Meet Our Team



Project Director
Elvira Aballi Morell
Elvira Aballí is a writer and a public and digital humanist. Currently, she is a National Endowment for the Humanities postdoctoral fellow specializing in Latin American and Caribbean literature and LatinX studies. She received her BA from the Universidad de la Habana and her doctorate from Vanderbilt University. Her work as a research assistant in the Slave Societies Digital Archive (SSDA), as an interpreter for the Vanderbilt University School of Law's Immigration Practice Clinic ("IPC"), and as a community volunteer with Children of Hispanic Immigrants Collaborating to Overcome Stress (CHICOS) inspired her to create the digital project ContArte Latinoamérica (CAL) —in collaboration with the Digital Humanities Center at Vanderbilt. CAL is a searchable database of selected artworks made by LatinX artists. The first online exhibition was “Connections” by Marcela Castaño, from which was born the idea of developing HEART. CAL will include all the art pieces resulting from our Language and Textile Art workshop.
Project Coordinator
Vladimir S. Betancur Bedoya
Vladimir Betancur is an enthusiastic English as a Second Language teacher with a Master’s Degree in Educational Leadership.
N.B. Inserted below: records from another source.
(* ===== verification/EngineLogic.v ===== *)
(** * Reasoning about the engine

    [hoare P m Q X]: from a state in [P], the computation [m] ends in [Q] of its
    result, or fails in [X].  Then the rules for the engine's primitive calls,
    on assertions about the store alone. *)
From S2P Require Import Prelude.
From S2P Require Import Bolt.
From S2P Require Import Actions.
From S2P Require Import Spendauth.
From S2P Require Import WorkClient.
From S2P Require Import SessionStore.
From S2P Require Import EngineTypes.

Open Scope record_scope.

Definition hoare {S E A} (P : S -> Prop) (m : st S E A) (Q : A -> S -> Prop) (X : S -> Prop) : Prop :=
  forall s, P s -> match m s with (Ok a, s') => Q a s' | (Err _, s') => X s' end.

Section rules.
Context {S E : Type}.
Implicit Types (P X : S -> Prop).

Lemma hoare_ret {A} (a : A) P (Q : A -> S -> Prop) X : (forall s, P s -> Q a s) -> hoare P (ret (E := E) a) Q X.
Proof. intros HQ s Hs. by apply HQ. Qed.
Lemma hoare_fail {A} (e : E) P (Q : A -> S -> Prop) X : (forall s, P s -> X s) -> hoare P (fail e) Q X.
Proof. intros HX s Hs. by apply HX. Qed.
Lemma hoare_bind {A B} (m : st S E A) (k : A -> st S E B) P Q T X :
  hoare P m Q X -> (forall a, hoare (Q a) (k a) T X) -> hoare P (bind m k) T X.
Proof. intros Hm Hk s Hs. specialize (Hm s Hs). unfold bind. destruct (m s) as [[a|e] s']; [by apply Hk|done]. Qed.
Lemma hoare_require b (e : E) P X :
  (forall s, P s -> X s) -> hoare P (require b e) (fun _ s => P s /\ b = true) X.
Proof. intros HX s Hs. destruct b; [done|by apply HX]. Qed.
Lemma hoare_observe {A} (m : st S E A) P (Q : A -> S -> Prop) X Y :
  hoare P m Q Y -> hoare P (observe m) (fun r s => match r with Ok a => Q a s | Err _ => Y s end) X.
Proof. intros Hm s Hs. specialize (Hm s Hs). unfold observe. by destruct (m s) as [[a|e] s']. Qed.
Lemma hoare_map_err {A} f (m : st S E A) P Q X : hoare P m Q X -> hoare P (map_err f m) Q X.
Proof. intros Hm s Hs. specialize (Hm s Hs). unfold map_err. by destruct (m s) as [[a|e] s']. Qed.
Lemma hoare_lift {A E'} (f : E' -> E) (r : result E' A) P X :
  (forall s, P s -> X s) -> hoare P (lift f r) (fun a s => P s /\ r = Ok a) X.
Proof. intros HX s Hs. destruct r; [done|by apply HX]. Qed.
Lemma hoare_weaken {A} (m : st S E A) P P' (Q Q' : A -> S -> Prop) X X' :
  hoare P' m Q' X' -> (forall s, P s -> P' s) -> (forall a s, Q' a s -> Q a s) -> (forall s, X' s -> X s) -> hoare P m Q X.
Proof.
  intros Hm HP HQ HX s Hs. specialize (Hm s (HP s Hs)). destruct (m s) as [[a|e] s']; [by apply HQ|by apply HX].
Qed.
Lemma hoare_pre {A} (m : st S E A) P P' (Q : A -> S -> Prop) X : hoare P' m Q X -> (forall s, P s -> P' s) -> hoare P m Q X.
Proof. intros Hm HP. by eapply hoare_weaken. Qed.
Lemma hoare_pure {A} (m : st S E A) P (C : Prop) (Q : A -> S -> Prop) X : (C -> hoare P m Q X) -> hoare (fun s => P s /\ C) m Q X.
Proof. intros Hm s [Hs Hc]. by apply Hm. Qed.
End rules.

(** ** Assertions on the store *)
Definition on_store {M R} (P : SessionDB M -> Prop) (s : EngineState M R) : Prop := P (en_Store s).
Arguments on_store _ _ _ _ /.

Section store_rules.
Context `{Bolt M} `{Outside R}.
Implicit Types (P X : SessionDB M -> Prop).
Abbreviation state := (EngineState M R).

Lemma hoare_load {A} (op : SessionDB M -> result store_error A) P X :
  (forall db, P db -> X db) ->
  hoare (S := state) (on_store P) (load op) (fun a => on_store (fun db => P db /\ op db = Ok a)) (on_store X).
Proof. intros HX s Hs. unfold load. cbn. destruct (op (en_Store s)) eqn:Ho; [done|by apply HX]. Qed.
Lemma hoare_session id P X :
  (forall db, P db -> X db) ->
  hoare (S := state) (on_store P) (session id) (fun r => on_store (fun db => P db /\ sd_sessions db !! id = Some r)) (on_store X).
Proof.
  intros HX. eapply hoare_weaken; [by apply (hoare_load (Get id) P X)|done| |done].
  intros r s [Hs Hg]. split; [done|]. unfold Get in Hg. destruct (sd_sessions _ !! id); by simplify_eq.
Qed.
Lemma hoare_save {A} (op : SessionDB M -> result store_error A * SessionDB M) P (Q : A -> SessionDB M -> Prop) X :
  (forall db, P db -> X db) ->
  (forall db, P db -> match op db with (Ok a, db') => Q a db' | (Err _, db') => X db' end) ->
  hoare (S := state) (on_store P) (save op) (fun a => on_store (Q a)) (on_store X).
Proof.
  intros HX Hop [db out eff] Hs. unfold save. cbn in *. destruct (out_Write out) as [[] out']; [|by apply HX].
  specialize (Hop db Hs). by destruct (op db) as [[a|e] db'].
Qed.
Lemma hoare_ask {E A} (op : st R E A) P (Y : state -> Prop) : hoare (S := state) (on_store P) (ask op) (fun _ => on_store P) Y.
Proof. intros s Hs. unfold ask. by destruct (op (en_Outside s)). Qed.
Lemma hoare_happened e P (Y : state -> Prop) : hoare (S := state) (on_store P) (happened e) (fun _ => on_store P) Y.
Proof. by intros s Hs. Qed.
Lemma hoare_release ref P (Y : state -> Prop) : hoare (S := state) (on_store P) (release ref) (fun _ => on_store P) Y.
Proof. intros s Hs. unfold release. by case_bool_decide. Qed.
Lemma hoare_terminate backend rid reason P (Y : state -> Prop) :
  hoare (S := state) (on_store P) (terminate backend rid reason) (fun _ => on_store P) Y.
Proof. intros s Hs. unfold terminate. by destruct (out_TerminateSession _ _ _ _). Qed.

(** A record update, on the record stored. *)
Definition with_session (id : string) (r : SessionRecord) (db : SessionDB M) : SessionDB M :=
  db <| sd_sessions := <[id := r]> (sd_sessions db) |>.
Lemma hoare_modify now id fn P Q X :
  (forall db, P db -> X db) ->
  (forall db r r', P db -> sd_sessions db !! id = Some r -> fn r = Ok r' -> Q (with_session id (r' <| se_UpdatedAt := now |>) db)) ->
  hoare (S := state) (on_store P) (modify now id fn) (fun _ => on_store Q) (on_store X).
Proof.
  intros HX HQ. apply hoare_save; [done|]. intros db Hs. unfold UpdateSession, Update.
  destruct (sd_sessions db !! id) as [r|] eqn:Hr; [|by apply HX]. destruct (fn r) as [r'|] eqn:Hf; [|by apply HX].
  by eapply HQ.
Qed.

(** ** Where nothing is learned *)
Lemma pres_hoare {A} (I : state -> Prop) (m : st state engine_error A) :
  pres I m (fun _ => True) <-> hoare I m (fun _ => I) I.
Proof.
  split.
  - intros Hm s Hs. destruct (Hm s Hs) as [Hi _]. by destruct (m s) as [[a|e] s'].
  - intros Hm s Hs. specialize (Hm s Hs). by destruct (m s) as [[a|e] s'].
Qed.
Lemma pres_save {A} (op : SessionDB M -> result store_error A * SessionDB M) P :
  (forall db, P db -> P (op db).2) -> pres (S := state) (on_store P) (save op) (fun _ => True).
Proof.
  intros Hop. apply pres_hoare, hoare_save; [done|]. intros db Hs. specialize (Hop db Hs). by destruct (op db) as [[a|e] db'].
Qed.
Lemma pres_modify now id fn P :
  (forall db r r', P db -> sd_sessions db !! id = Some r -> fn r = Ok r' -> P (with_session id (r' <| se_UpdatedAt := now |>) db)) ->
  pres (S := state) (on_store P) (modify now id fn) (fun _ => True).
Proof. intros Hf. by apply pres_hoare, hoare_modify. Qed.
Lemma pres_load {A} (op : SessionDB M -> result store_error A) P : pres (S := state) (on_store P) (load op) (fun _ => True).
Proof. apply pres_hoare. eapply hoare_weaken; [by apply (hoare_load op P P)|done| |done]. by intros a s [Hs _]. Qed.
Lemma pres_session id P : pres (S := state) (on_store P) (session id) (fun _ => True).
Proof. apply pres_load. Qed.
Lemma pres_ask {E A} (op : st R E A) P : pres (S := state) (on_store P) (ask op) (fun _ => True).
Proof. apply pres_hoare, hoare_ask. Qed.
Lemma pres_happened e P : pres (S := state) (on_store P) (happened e) (fun _ => True).
Proof. apply pres_hoare, hoare_happened. Qed.
Lemma pres_release ref P : pres (S := state) (on_store P) (release ref) (fun _ => True).
Proof. apply pres_hoare, hoare_release. Qed.
Lemma pres_terminate backend rid reason P : pres (S := state) (on_store P) (terminate backend rid reason) (fun _ => True).
Proof. apply pres_hoare, hoare_terminate. Qed.
End store_rules.
#[export] Hint Resolve pres_load pres_session pres_ask pres_happened pres_release pres_terminate : act.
He works as the coordinator at the Intensive English Center (IEC) at Tennessee State University (TSU), where he develops curriculum, plans events, and excursions for international students that come to study English. He comes from Medellín, Colombia, where he completed his B.A. in Education and served for over twelve years as an English as a Foreign Language instructor. In Fall 2015, Vladimir enrolled in TSU to complete his master’s degree, and he was offered the position at the IEC when he graduated in 2017. He has been actively participating in different projects and programs with the LatinX community to help them improve their language skills in order to adapt better to their new lifestyles.
Project Coordinator
Marcela Castaño Vélez
Marcela Castaño is a Colombian textile artist based in Nashville since 2015. Her works include handmade tapestries, looms, and decorative implements; her artistic career began in Medellín, Colombia, in the early 1990s. She complemented her passion for creating art with a degree in industrial design and her hobby of writing. She has participated in personal and collective exhibits in Nashville as well as art fairs across the state, and virtual exhibits in different countries. Her motivation to work with people has taken her to volunteer in several educational activities with Tennessee Craft Art and NGOs for the LatinX community in Nashville, which have given her the expertise and knowledge to manage and coordinate the artistic motivational, and instructional part of this project.